[Opening Listed entries section]

(** * YaMDb API: a shallow embedding of the resource controllers and serializers

    The embedded sources are [api/views.py], [api/serializers.py] and
    [reviews/models.py].  Handlers are functions in a state-and-exception
    monad over the relational store; the framework calls they make
    (field validation, [get_object_or_404], [Model.delete], [Avg]) are
    written out next to them. *)

From Stdlib Require Import ZArith List String Ascii Bool Lia QArith.
From Stdlib Require Import DecimalString Permutation Sorted.
Import ListNotations.

Set Warnings "-register-all".

Local Open Scope string_scope.
Local Open Scope list_scope.
Local Open Scope Z_scope.

(** ** JSON values and request bodies *)

Module Json.

(** Parsed JSON.  Numbers are integers: the API documents no fractional
    input, and the one fractional value the program computes (the average
    score) is turned into an integer before it is rendered. *)
Inductive JSON : Type :=
| JNull
| JBool (b : bool)
| JInt (z : Z)
| JStr (s : string)
| JList (l : list JSON)
| JObj (l : list (string * JSON)).

(** [request.data]: a dict from keys to JSON values. *)
Definition Data := list (string * JSON).

(** [d.get(k)] *)
Fixpoint get (k : string) (d : Data) : option JSON :=
  match d with
  | [] => None
  | (k', v) :: d' => if String.eqb k k' then Some v else get k d'
  end.

(** field of a rendered object, [None] when the value is not an object *)
Definition field (k : string) (j : JSON) : option JSON :=
  match j with JObj l => get k l | _ => None end.

End Json.
Export Json.

(** ** Python strings *)

Module Py.

(** A Python [str] is a sequence of Unicode characters; it is kept here
    as its UTF-8 bytes.  [chars] cuts the bytes into characters: every
    byte that is not a continuation byte ([10xxxxxx]) starts one. *)
Definition is_continuation (c : ascii) : bool :=
  let n := nat_of_ascii c in ((128 <=? n) && (n <? 192))%nat.

Definition starts_with_continuation (ch : string) : bool :=
  match ch with
  | String c _ => is_continuation c
  | EmptyString => false
  end.

Fixpoint chars (s : string) : list string :=
  match s with
  | EmptyString => []
  | String c s' =>
      match chars s' with
      | ch :: rest =>
          if starts_with_continuation ch then String c ch :: rest
          else String c EmptyString :: ch :: rest
      | [] => [String c EmptyString]
      end
  end.

(** [len(s)]: the number of characters. *)
Definition len (s : string) : Z := Z.of_nat (List.length (chars s)).

Definition utf8 (l : list nat) : string :=
  string_of_list_ascii (map ascii_of_nat l).

(** The characters [str.isspace] accepts: U+0009..U+000D, U+001C..U+0020,
    U+0085, U+00A0, U+1680, U+2000..U+200A, U+2028, U+2029, U+202F,
    U+205F and U+3000. *)
Definition whitespace : list string :=
  map (fun n => utf8 [n]) [9; 10; 11; 12; 13; 28; 29; 30; 31; 32]%nat
  ++ [utf8 [194; 133]; utf8 [194; 160]; utf8 [225; 154; 128]]%nat
  ++ map (fun n => utf8 [226; 128; n]%nat)
         [128; 129; 130; 131; 132; 133; 134; 135; 136; 137; 138;
          168; 169; 175]%nat
  ++ [utf8 [226; 129; 159]; utf8 [227; 128; 128]]%nat.

(** [ch.isspace()] for one character *)
Definition isspace (ch : string) : bool := existsb (String.eqb ch) whitespace.

Fixpoint lstrip_chars (l : list string) : list string :=
  match l with
  | [] => []
  | ch :: l' => if isspace ch then lstrip_chars l' else l
  end.

Definition rstrip_chars (l : list string) : list string :=
  rev (lstrip_chars (rev l)).

Definition join (l : list string) : string := String.concat "" l.

Definition lstrip (s : string) : string := join (lstrip_chars (chars s)).

Definition rstrip (s : string) : string := join (rstrip_chars (chars s)).

(** [s.strip()] *)
Definition strip (s : string) : string :=
  join (rstrip_chars (lstrip_chars (chars s))).

(** [str(z)] for an int *)
Definition str_of_int (z : Z) : string := NilZero.string_of_int (Z.to_int z).

(** The digits of an integer literal: single underscores may stand
    between two digits and are dropped.  [after_digit] tells whether an
    underscore or the end may come next. *)
Fixpoint ungroup (after_digit : bool) (s : string) : option string :=
  match s with
  | EmptyString => if after_digit then Some EmptyString else None
  | String "_" s' => if after_digit then ungroup false s' else None
  | String c s' => option_map (String c) (ungroup true s')
  end.

Definition digits (s : string) : option Z :=
  match ungroup false s with
  | Some d => option_map Z.of_uint (NilZero.uint_of_string d)
  | None => None
  end.

(** [s.isascii()] *)
Definition isascii (s : string) : bool :=
  forallb (fun c => (nat_of_ascii c <? 128)%nat) (list_ascii_of_string s).

(** [int(s)] on decimal notation in ASCII digits: surrounding white
    space, an optional sign, digits.  A value it yields is the value of
    [int(s)].  Python also reads the decimal digits of other scripts;
    they are left out here, so on text that is not ASCII a [None] does
    not tell that [int(s)] fails. *)
Definition int_of_str (s : string) : option Z :=
  match strip s with
  | String "+" rest => digits rest
  | String "-" rest => option_map Z.opp (digits rest)
  | t => digits t
  end.

(** The code point of a character that is a surrogate (U+D800..U+DFFF),
    which a JSON escape can spell; its three bytes are 237, then
    160..191, then a continuation byte. *)
Definition surrogate (ch : string) : option Z :=
  match ch with
  | String c1 (String c2 (String c3 EmptyString)) =>
      let n2 := Z.of_nat (nat_of_ascii c2) in
      let n3 := Z.of_nat (nat_of_ascii c3) in
      if (Z.of_nat (nat_of_ascii c1) =? 237) && (160 <=? n2) && (n2 <=? 191)
      then Some (53248 + (n2 - 128) * 64 + (n3 - 128))
      else None
  | _ => None
  end.

(** [format(z, "X")] for a number of four hexadecimal digits. *)
Definition hex_digit (d : Z) : string :=
  String.substring (Z.to_nat d) 1 "0123456789ABCDEF".

Definition hex4 (z : Z) : string :=
  (hex_digit (z / 4096) ++ hex_digit (z / 256 mod 16)
   ++ hex_digit (z / 16 mod 16) ++ hex_digit (z mod 16))%string.

(** The double quote, for messages that quote their input. *)
Definition dquote : string := String (ascii_of_nat 34) EmptyString.

(** ["\x00" in s] *)
Fixpoint has_nul (s : string) : bool :=
  match s with
  | EmptyString => false
  | String c s' => Ascii.eqb c zero || has_nul s'
  end.

(** [str(v)] for a scalar; containers are left out (their text never
    names a choice or a stored value). *)
Definition str_of_scalar (v : JSON) : option string :=
  match v with
  | JStr s => Some s
  | JInt z => Some (str_of_int z)
  | JBool true => Some "True"
  | JBool false => Some "False"
  | _ => None
  end.

End Py.

(** ** Responses, exceptions, and the handler monad *)

Module Http.

Record Response : Type := mkResponse { status_code : Z; data : JSON }.

Definition HTTP_200_OK : Z := 200.
Definition HTTP_201_CREATED : Z := 201.
Definition HTTP_204_NO_CONTENT : Z := 204.
Definition HTTP_400_BAD_REQUEST : Z := 400.
Definition HTTP_401_UNAUTHORIZED : Z := 401.
Definition HTTP_404_NOT_FOUND : Z := 404.
Definition HTTP_500_INTERNAL_SERVER_ERROR : Z := 500.

Inductive Exception : Type :=
| ValidationError (detail : JSON)
| Http404
| NotAuthenticated
| ProtectedError
| IntegrityError
| DoesNotExist
| MultipleObjectsReturned
| OverflowError.

Inductive Result (A : Type) : Type :=
| Ok (a : A)
| Raise (e : Exception).
Arguments Ok {A} a.
Arguments Raise {A} e.

(** [APIView.handle_exception] followed by the server's fallback: the
    API exceptions become their responses, anything else is re-raised
    and leaves the server as a 500. *)
Definition handle_exception (e : Exception) : Response :=
  match e with
  | ValidationError detail => mkResponse HTTP_400_BAD_REQUEST detail
  | Http404 =>
      mkResponse HTTP_404_NOT_FOUND (JObj [("detail", JStr "Not found.")])
  | NotAuthenticated =>
      mkResponse HTTP_401_UNAUTHORIZED
        (JObj [("detail",
                JStr "Authentication credentials were not provided.")])
  | _ => mkResponse HTTP_500_INTERNAL_SERVER_ERROR JNull
  end.

(** The response the client receives for a handler outcome. *)
Definition finalize (r : Result Response) : Response :=
  match r with
  | Ok resp => resp
  | Raise e => handle_exception e
  end.

End Http.
Export Http.

(** ** Schema: [reviews/models.py] and the external User entity *)

Module Models.

(** Modelled from the spec: the User entity of [users.models], which is
    not among the sources.  The spec lists its attributes (username,
    email, role, bio, confirmation_code); the serializers add first_name
    and last_name. *)
Record User : Type := mkUser {
  user_id : Z;
  username : string;
  email : string;
  role : string;
  first_name : string;
  last_name : string;
  bio : string;
  confirmation_code : string
}.

Record Category : Type := mkCategory {
  category_id : Z;
  category_name : string;
  category_slug : string
}.

Record Genre : Type := mkGenre {
  genre_id : Z;
  genre_slug : string;
  genre_name : string
}.

(** [category] is the nullable foreign key, [genre] the rows of the
    many-to-many table that belong to the title. *)
Record Title : Type := mkTitle {
  title_id : Z;
  category : option Z;
  description : string;
  genre : list Z;
  title_name : string;
  year : Z
}.

Record Review : Type := mkReview {
  review_id : Z;
  review_title : Z;
  score : Z;
  review_text : string;
  review_author : Z;
  review_pub_date : Z
}.

Record Comment : Type := mkComment {
  comment_id : Z;
  comment_text : string;
  comment_pub_date : Z;
  comment_author : Z;
  comment_review : Z
}.

(** A message handed to [send_mail]. *)
Record Mail : Type := mkMail {
  mail_subject : string;
  mail_message : string;
  mail_recipients : list JSON
}.

(** The relational store, the mail outbox, and the clock. *)
Record State : Type := mkState {
  users : list User;
  categories : list Category;
  genres : list Genre;
  titles : list Title;
  reviews : list Review;
  comments : list Comment;
  outbox : list Mail;
  now : Z
}.

Definition set_users (us : list User) (st : State) : State :=
  mkState us (categories st) (genres st) (titles st) (reviews st)
          (comments st) (outbox st) (now st).
Definition set_categories (cs : list Category) (st : State) : State :=
  mkState (users st) cs (genres st) (titles st) (reviews st)
          (comments st) (outbox st) (now st).
Definition set_genres (gs : list Genre) (st : State) : State :=
  mkState (users st) (categories st) gs (titles st) (reviews st)
          (comments st) (outbox st) (now st).
Definition set_titles (ts : list Title) (st : State) : State :=
  mkState (users st) (categories st) (genres st) ts (reviews st)
          (comments st) (outbox st) (now st).
Definition set_reviews (rs : list Review) (st : State) : State :=
  mkState (users st) (categories st) (genres st) (titles st) rs
          (comments st) (outbox st) (now st).
Definition set_outbox (ms : list Mail) (st : State) : State :=
  mkState (users st) (categories st) (genres st) (titles st) (reviews st)
          (comments st) ms (now st).

End Models.
Export Models.

(** ** The handler monad: state passing with exceptions.  A raised
    exception keeps the writes made before it (no transaction wraps a
    request). *)

Module Handler.

Definition M (A : Type) : Type := State -> Result A * State.

Definition ret {A} (a : A) : M A := fun st => (Ok a, st).

Definition raise {A} (e : Exception) : M A := fun st => (Raise e, st).

Definition bind {A B} (m : M A) (f : A -> M B) : M B :=
  fun st =>
    match m st with
    | (Ok a, st') => f a st'
    | (Raise e, st') => (Raise e, st')
    end.

Definition read {A} (f : State -> A) : M A := fun st => (Ok (f st), st).

Definition write (f : State -> State) : M unit := fun st => (Ok tt, f st).

Definition lift {A} (r : Result A) : M A := fun st => (r, st).

End Handler.
Export Handler.

Notation "x <- m ;; k" := (bind m (fun x => k))
  (at level 61, m at next level, right associativity).
Notation "m ;;; k" := (bind m (fun _ => k))
  (at level 61, right associativity).


(** ** Query sets and model methods *)

Module Orm.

[Closing Listed entries section]

> What to work on: Could you return exactly the lines above from the line with "comment_pub_date : Z;" to the line with "Definition set_categories (cs", both included, and nothing else?

> Solution for this problem:
  comment_pub_date : Z;
  comment_author : Z;
  comment_review : Z
}.

(** A message handed to [send_mail]. *)
Record Mail : Type := mkMail {
  mail_subject : string;
  mail_message : string;
  mail_recipients : list JSON
}.

(** The relational store, the mail outbox, and the clock. *)
Record State : Type := mkState {
  users : list User;
  categories : list Category;
  genres : list Genre;
  titles : list Title;
  reviews : list Review;
  comments : list Comment;
  outbox : list Mail;
  now : Z
}.

Definition set_users (us : list User) (st : State) : State :=
  mkState us (categories st) (genres st) (titles st) (reviews st)
          (comments st) (outbox st) (now st).
Definition set_categories (cs : list Category) (st : State) : State :=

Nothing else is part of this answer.